:: Information provided ::

(** ** Runs between [open] and [close] *)

(** While the file object [h] is open the recipes only append to its buffer
    and read the rest of the world.  [sound w0 h m P a L] says so for the
    computation [m]: started in [w0] with any buffer for [h], it returns [a]
    and appends the chunks [L] exactly when [P] holds, and raises
    otherwise. *)
Definition sound (w0 : World) (h : string) {A} (m : IO A) (P : Prop) (a : A)
  (L : list string) : Prop :=
  ∀ l0, match m (set_buffer h l0 w0) with
        | (Ok a', w1) => P ∧ a' = a ∧ w1 = set_buffer h (l0 ++ L) w0
        | (Raise _, _) => ¬ P
        end.

(** The dependency [spec[name]], or a dependency with empty attributes when
    the specification has none of that name. *)
Definition no_dep : DepSpec :=
  {| dep_prefix := EmptyString; command_path := EmptyString;
     mpicc := EmptyString; mpicxx := EmptyString; mpifc := EmptyString;
     satisfies := λ _, false |}.

Definition dep_of (spec : Spec) (name : string) : DepSpec :=
  default no_dep (deps spec !! name).

Definition flags_of (spec : Spec) (name : string) : list string :=
  default [] (compiler_flags spec !! name).

(** ** What the vtk-h emitter writes *)

Module VtkHOut.

Definition entry (name value : string) : string :=
  VtkH.cmake_cache_entry name value None.

Definition on_off (b : bool) : string := if b then "ON" else "OFF".

Section chunks.
Variable self : Package.
Variable spec : Spec.
Variable w0 : World.

Definition banner (sys_type cmake_exe : string) : list string :=
  [ "##################################" +:+ nl;
    "# spack generated host-config" +:+ nl;
    "##################################" +:+ nl;
    "# " +:+ sys_type +:+ "-" +:+ compiler spec +:+ nl;
    "##################################" +:+ nl +:+ nl;
    "# cmake from spack " +:+ nl;
    "# cmake executable path: " +:+ cmake_exe +:+ nl +:+ nl ].

Definition compilers (c_compiler cpp_compiler : string) : list string :=
  [ "#######" +:+ nl;
    "# using " +:+ compiler spec +:+ " compiler spec" +:+ nl;
    "#######" +:+ nl +:+ nl;
    "# c compiler used by spack" +:+ nl;
    entry "CMAKE_C_COMPILER" c_compiler;
    "# cpp compiler used by spack" +:+ nl;
    entry "CMAKE_CXX_COMPILER" cpp_compiler ].

Definition shared : list string :=
  [ entry "BUILD_SHARED_LIBS"
      (on_off (negb (spec_contains spec "+cuda")
               && spec_contains spec "+shared")) ].

Definition cppflags : string :=
  let s := str_join " " (flags_of spec "cppflags") in
  if str_truthy s then s +:+ " " else s.
Definition cflags : string :=
  cppflags +:+ str_join " " (flags_of spec "cflags").
Definition cxxflags : string :=
  cppflags +:+ str_join " " (flags_of spec "cxxflags").
Definition fflags : string := str_join " " (flags_of spec "fflags").

Definition flags : list string :=
  (if str_truthy cflags then [entry "CMAKE_C_FLAGS" cflags] else [])
  ++ (if str_truthy cxxflags then [entry "CMAKE_CXX_FLAGS" cxxflags]
      else [])
  ++ (if str_truthy fflags then [entry "CMAKE_Fortran_FLAGS" fflags]
      else []).

Definition flags_pre : Prop :=
  is_Some (compiler_flags spec !! "cppflags")
  ∧ is_Some (compiler_flags spec !! "cflags")
  ∧ is_Some (compiler_flags spec !! "cxxflags")
  ∧ is_Some (compiler_flags spec !! "fflags").

Definition options : list string :=
  [ entry "ENABLE_TESTS" (on_off (negb (spec_contains spec "+test")));
    entry "BUILD_TESTING" (on_off (negb (spec_contains spec "+test")));
    entry "ENABLE_LOGGING" (on_off (spec_contains spec "+logging"));
    entry "ENABLE_FILTER_CONTOUR_TREE"
      (on_off (spec_contains spec "+contourtree")) ].

Definition openmp : list string :=
  [ "# enable openmp support" +:+ nl;
    entry "ENABLE_OPENMP" (on_off (spec_contains spec "+openmp")) ].

Definition vtkm : list string :=
  [ "# vtk-m support " +:+ nl;
    "# vtk-m from spack" +:+ nl;
    entry "VTKM_DIR" (dep_prefix (dep_of spec "vtk-m")) ].

Definition serial : list string :=
  [ entry "ENABLE_SERIAL" (on_off (spec_contains spec "+serial")) ].

Definition logging : list string :=
  [ entry "ENABLE_LOGGING" (on_off (spec_contains spec "+logging")) ].

Definition mpiexe_bin : string :=
  join_path (prefix_bin (dep_prefix (dep_of spec "mpi"))) "mpiexec".

Definition mpiexec : list string :=
  if isfile_in w0 mpiexe_bin then
    if satisfies (dep_of (self_spec self) "cmake") "@3.10:"
    then [ entry "MPIEXEC_EXECUTABLE" mpiexe_bin ]
    else [ entry "MPIEXEC" mpiexe_bin ]
  else [].

(** The wrapper to record: the Cray one when the C++ compiler is [CC]. *)
Definition wrapper (cpp_compiler cray from_spec : string) : string :=
  if String.eqb cpp_compiler "CC" then cray else from_spec.

Definition mpi (cpp_compiler : string) : list string :=
  ("# MPI Support" +:+ nl) ::
  if spec_contains spec "+mpi" then
    [ entry "ENABLE_MPI" "ON";
      entry "MPI_C_COMPILER"
        (wrapper cpp_compiler "cc" (mpicc (dep_of spec "mpi")));
      entry "MPI_CXX_COMPILER"
        (wrapper cpp_compiler "CC" (mpicxx (dep_of spec "mpi")));
      entry "MPI_Fortran_COMPILER"
        (wrapper cpp_compiler "ftn" (mpifc (dep_of spec "mpi"))) ]
    ++ mpiexec
  else [ entry "ENABLE_MPI" "OFF" ].

Definition mpi_pre : Prop :=
  spec_contains spec "+mpi" = true →
  is_Some (deps spec !! "mpi")
  ∧ (isfile_in w0 mpiexe_bin = true →
     is_Some (deps (self_spec self) !! "cmake")).

Definition cuda (cpp_compiler : string) : list string :=
  ("# CUDA Support" +:+ nl) ::
  if spec_contains spec "+cuda" then
    [ entry "ENABLE_CUDA" "ON";
      entry "VTKm_ENABLE_CUDA:BOOL" "ON";
      entry "CMAKE_CUDA_HOST_COMPILER" cpp_compiler ]
  else
    [ entry "VTKm_ENABLE_CUDA:BOOL" "OFF";
      entry "ENABLE_CUDA" "OFF" ].

Definition footer : list string :=
  [ "##################################" +:+ nl;
    "# end spack generated host-config" +:+ nl;
    "##################################" +:+ nl ].

(** The chunks of a complete file, in the order they are written. *)
Definition body (c_compiler cpp_compiler sys_type cmake_exe : string)
  : list string :=
  banner sys_type cmake_exe ++ compilers c_compiler cpp_compiler
  ++ shared ++ flags ++ options ++ openmp ++ vtkm ++ serial ++ logging
  ++ mpi cpp_compiler ++ cuda cpp_compiler ++ footer.

(** What the specification must provide for the writes to go through. *)
Definition body_pre : Prop :=
  flags_pre ∧ is_Some (deps spec !! "vtk-m") ∧ mpi_pre.

End chunks.

(** *** A whole run of [create_host_config] *)

Section run.
Variable self : Package.
Variable spec : Spec.
Variable prefix : string.
Variable w : World.

Definition sys_type : string :=
  default (architecture spec) (environ w !! "SYS_TYPE").
Definition c_compiler : string :=
  default EmptyString (environ w !! "SPACK_CC").
Definition cpp_compiler : string :=
  default EmptyString (environ w !! "SPACK_CXX").
Definition cmake_exe : string := command_path (dep_of spec "cmake").
Definition fname : string :=
  VtkH.host_cfg_name (hostname w) sys_type (compiler spec).
Definition path : string := abspath_in (cwd w) fname.

(** The world the writes run in: the file has just been created. *)
Definition opened : World := set_files (<[path := []]> (files w)) w.

Definition chunks : list string :=
  body self spec opened c_compiler cpp_compiler sys_type cmake_exe.

(** What the environment, the specification and the file system must
    provide. *)
Definition pre : Prop :=
  is_Some (environ w !! "SPACK_CC")
  ∧ is_Some (environ w !! "SPACK_CXX")
  ∧ is_Some (deps spec !! "cmake")
  ∧ can_create w path = true
  ∧ body_pre self spec opened.

Definition final : World :=
  set_stdout (stdout w ++ ["spack generated host-config file: " +:+ path])
    (set_buffers (delete path (buffers w))
       (set_files (<[path := chunks]> (files w)) w)).

End run.

End VtkHOut.

(** ** What the ascent emitter writes *)

Module AscentOut.

Definition entry (name value : string) : string :=
  Ascent.cmake_cache_entry name value.

Definition on_off (b : bool) : string := if b then "ON" else "OFF".

Section chunks.
Variable self : Package.
Variable spec : Spec.
Variable w0 : World.

Definition banner (sys_type cmake_exe : string) : list string :=
  [ "##################################" +:+ nl;
    "# spack generated host-config" +:+ nl;
    "##################################" +:+ nl;
    "# " +:+ sys_type +:+ "-" +:+ compiler spec +:+ nl;
    "##################################" +:+ nl +:+ nl;
    "# cmake from spack " +:+ nl;
    "# cmake executable path: " +:+ cmake_exe +:+ nl +:+ nl ].

Definition compilers (c_compiler cpp_compiler : string) : list string :=
  [ "#######" +:+ nl;
    "# using " +:+ compiler spec +:+ " compiler spec" +:+ nl;
    "#######" +:+ nl +:+ nl;
    "# c compiler used by spack" +:+ nl;
    entry "CMAKE_C_COMPILER" c_compiler;
    "# cpp compiler used by spack" +:+ nl;
    entry "CMAKE_CXX_COMPILER" cpp_compiler ].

:::

Task item: Only the lines above starting at the one containing "if isfile_in w0 mpiexe_bin then" and ending at the one containing "(** The wrapper", both included, are to be returned, exactly as they read.

Your response:
  if isfile_in w0 mpiexe_bin then
    if satisfies (dep_of (self_spec self) "cmake") "@3.10:"
    then [ entry "MPIEXEC_EXECUTABLE" mpiexe_bin ]
    else [ entry "MPIEXEC" mpiexe_bin ]
  else [].

(** The wrapper to record: the Cray one when the C++ compiler is [CC]. *)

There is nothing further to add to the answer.